Mass-forming autoimmune pancreatitis
Autoimmune pancreatitis (AIP) resembles pancreatic carcinoma clinically and radiographically,and as such the diagnosis of autoimmune pancreatitis is challenging to make.
This particular form of pancreatitis that was first described in 1995 and has more recently been recognised as a manifestation of IgG4-RSD. It most commonly occurs in older men. As it is commonly associated with a biliary stricture, AIP often mimics pancreatic cancer presenting with painless jaundice, weight loss, diabetes mellitus. Patients with AIP may have a focal mass or diffuse pancreatic abnormality. In the USA, AIP has been reported to account for 2.5% of all cases undergoing Whipple’s resection, and for up to 20-23% of those with benign conditions1. AIP is commonly associated with sclerosing lesions in many other organs. Only 44% of cases of AIP have elevated IgG4-levels2.

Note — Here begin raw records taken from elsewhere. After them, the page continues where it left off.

Lemma hessian_value :
  exists H,
    hessian uninit st query = Some H /\ hessian_value_inv st query ss H.
Proof.
  pose proof (inv_dims st Hinv) as HD. fold D in HD.
  unfold hessian. fold D. fold ss.
  match goal with |- exists r, for_loop ?n ?body ?s0 = _ /\ _ =>
    destruct (for_loop_inv (hessian_value_inv st query) n body s0)
      as (H & Hrun & HH) end.
  - split; [reflexivity|]. split; [reflexivity|].
    split; [apply new_matrix_zero_length; lia|].
    intros i j Hi Hj. fold D in Hi, Hj. apply mat_zero_get; assumption.
  - intros l H Hl (Hrows & Hcols & Hlen & Hcells).
    fold D in Hrows, Hcols, Hlen, Hcells.
    pose proof Hl as Hl'. unfold ss, get_system_size in Hl'.
    destruct (vec_get_in_range (m_basis_inds st) l Hl') as [idx Hidx].
    rewrite Hidx. cbn.
    destruct (position_point_dim st l idx Hidx) as [Hp Hdim]. fold D in Hp, Hdim.
    destruct (position_index st Hinv l idx Hidx) as [Hflat Hrange].
    fold D in Hflat, Hrange.
    rewrite <- Hp, <- Hdim.
    rewrite (beta_slice_correct uninit st Hinv Hbeta). cbn.
    destruct (hessian_row (point_of st l) (dim_of st l) H Hrange Hrows Hlen)
      as (H' & Hrun' & Hrows' & Hcols' & Hlen' & Hcells').
    fold D in Hrows', Hlen', Hcells'.
    exists H'. split; [exact Hrun'|].
    split; [exact Hrows'|]. split; [rewrite Hcols'; exact Hcols|].
    split; [exact Hlen'|].
    intros i j Hi Hj. fold D in Hi, Hj.
    destruct (Hcells' i j Hi Hj) as (Hother & Hnone & Hsome).
    rewrite hessian_terms_snoc by lia.
    destruct (decide (dim_of st l = i /\
                      point_of st l * D + j ∈ m_basis_inds st))
      as [[<- Hin]|Hno].
    + apply position_of_index in Hin as (k & Hk & Hget).
      destruct Hsome as (x & Hx & Hcell); [exists k; split; assumption|].
      rewrite Hcell. rewrite (Hcells _ j Hrange Hj) in Hx.
      injection Hx as <-. now rewrite float_sum_snoc.
    + rewrite app_nil_r.
      destruct (decide (dim_of st l = i)) as [<-|Hne].
      * rewrite Hnone; [now apply Hcells|].
        intros k Hk Hget. apply Hno. split; [reflexivity|].
        apply position_of_index. exists k. split; assumption.
      * rewrite Hother by congruence. now apply Hcells.
  - exists H. split; [exact Hrun|].
    now rewrite Z.max_r in HH by (unfold ss, get_system_size; lia).
Qed.
Lemma concat_books_plain (books : list book) :
  all_plain (String.concat item_sep (encode_books books)) = true.
Proof.
  induction books as [|b [|b' books] IH]; [done|..].
  - cbn [encode_books fmap list_fmap map String.concat]. apply encode_book_plain.
  - change (encode_books (b :: b' :: books))
      with (Json.encode 1 (book_to_json b) :: Json.encode 1 (book_to_json b')
              :: encode_books books).
    rewrite concat_cons_cons, !all_plain_app, encode_book_plain.
    change (Json.encode 1 (book_to_json b') :: encode_books books)
      with (encode_books (b' :: books)).
    rewrite IH. unfold item_sep. by rewrite all_plain_app, newline_indent_plain.
Qed.

(** X16: the text that [save_library] writes for a catalog is plain ASCII,
    printable characters and line breaks only, whatever characters the
    records hold. *)
Theorem dumps_plain_ascii (library : list book) :
  all_plain (Json.dumps (library_to_json library)) = true.
Proof.
  destruct library as [|b books]; [done|].
  unfold Json.dumps, library_to_json. cbn [Json.encode].
  fold (encode_books (b :: books)). unfold Json.block.
  change (encode_books (b :: books))
    with (Json.encode 1 (book_to_json b) :: encode_books books) at 1.
  cbv iota. fold item_sep.
  change (Json.encode 1 (book_to_json b) :: encode_books books)
    with (encode_books (b :: books)).
  by rewrite !all_plain_app, !newline_indent_plain, concat_books_plain.
Qed.

(** ** Runs of the menu loop *)

Lemma forward_bind {A B} (m : console A) (k : A → console B) :
  forward m → (∀ a, forward (k a)) → forward (m ≫= k).
Proof.
  intros Hm Hk stdin b rest out. rewrite bind_run.
  destruct (m stdin) as [a r o|] eqn:Hrun; [|done].
  destruct (k a r) as [b' r' o'|] eqn:Hrun'; [|done].
  simpl. intros [= <- <- <-].
  apply Hm in Hrun. apply Hk in Hrun'. lia.
Qed.

Lemma eof_only_bind {A B} (m : console A) (k : A → console B) :
  eof_only m → (∀ a, eof_only (k a)) → eof_only (m ≫= k).
Proof.
  intros Hm Hk stdin e out. rewrite bind_run.
  destruct (m stdin) as [a r o|e' o] eqn:Hrun.
  - destruct (k a r) as [b' r' o'|e' o'] eqn:Hrun'; [done|].
    simpl. intros [= <- _]. by eapply Hk.
  - intros [= <- _]. by eapply Hm.
Qed.

Lemma forward_ret {A} (a : A) : forward (mret a : console A).
Proof. intros stdin a' rest out [= _ <- _]. done. Qed.

Lemma eof_only_ret {A} (a : A) : eof_only (mret a : console A).
Proof. by intros stdin e out. Qed.

Lemma forward_print s : forward (Console.print s).
Proof. intros stdin a' rest out [= _ <- _]. done. Qed.

Lemma eof_only_print s : eof_only (Console.print s).
Proof. by intros stdin e out. Qed.

Lemma forward_print_all lines : forward (print_all lines).
Proof. intros stdin a rest out. rewrite print_all_run. by intros [= _ <- _]. Qed.

Lemma eof_only_print_all lines : eof_only (print_all lines).
Proof. intros stdin e out. by rewrite print_all_run. Qed.

Lemma forward_get_valid_input prompt ty valid_options :
  forward (get_valid_input prompt ty valid_options).
Proof.
  intros stdin a rest out Hrun. apply get_valid_input_length in Hrun. lia.
Qed.

Lemma eof_only_get_valid_input prompt ty valid_options :
  eof_only (get_valid_input prompt ty valid_options).
Proof. intros stdin e out. apply get_valid_input_Raised. Qed.

Lemma forward_or_raise {A} e (o : option A) : forward (or_raise e o).
Proof. destruct o; [apply forward_ret|done]. Qed.

Lemma forward_input prompt : forward (input prompt).
Proof. intros [|l stdin] a rest out; [done|]. intros [= _ <- _]. simpl. lia. Qed.

Lemma eof_only_input prompt : eof_only (input prompt).
Proof. intros [|l stdin] e out; [|done]. by intros [= <- _]. Qed.

(** Both properties follow the shape of a computation. *)
Ltac forward_tac :=
  cbv zeta;
  first
    [ exact (forward_get_valid_input _ TStr _) | exact (forward_get_valid_input _ TInt _)
    | exact (forward_get_valid_input _ TBool _) | apply forward_ret | apply forward_print
    | apply forward_print_all | apply forward_or_raise | apply forward_input
    | apply forward_bind; [forward_tac | intros ?; forward_tac]
    | case_bool_decide; forward_tac
    | progress unfold banner, report_results; forward_tac ].

Ltac eof_only_tac :=
  cbv zeta;
  first
    [ exact (eof_only_get_valid_input _ TStr _) | exact (eof_only_get_valid_input _ TInt _)
    | exact (eof_only_get_valid_input _ TBool _) | apply eof_only_ret | apply eof_only_print
    | apply eof_only_print_all | apply eof_only_input
    | apply eof_only_bind; [eof_only_tac | intros ?; eof_only_tac]
    | case_bool_decide; eof_only_tac
    | progress unfold banner, report_results; eof_only_tac ].

Lemma forward_add_book library : forward (add_book library).
Proof. unfold add_book. forward_tac. Qed.

Lemma eof_only_add_book library : eof_only (add_book library).
Proof. unfold add_book. eof_only_tac. Qed.

Lemma forward_remove_book library : forward (remove_book library).
Proof. unfold remove_book. forward_tac. Qed.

The most important differentiation from AIP is pancreatic carcinoma. Features that are highly suggestive of AIP over carcinoma are1: diffuse enlargement of the pancreas with a capsule-like rim, and diffuse narrowing of the pancreatic duct. In AIP, areas of restricted diffusion on MRI scan can be diffuse, solitary or multiple, whereas pancreatic cancer typically shows only solitary abnormality. A serum IgG4 level of more than 2.8 g/l is highly suggestive of AIP3.
PEt-CT has been suggested as an aid in differentiating AIP from pancreatic carcinoma4, 5 and in this case it was negative, i.e. did not show any significant metabolic activity in the pancreatic mass.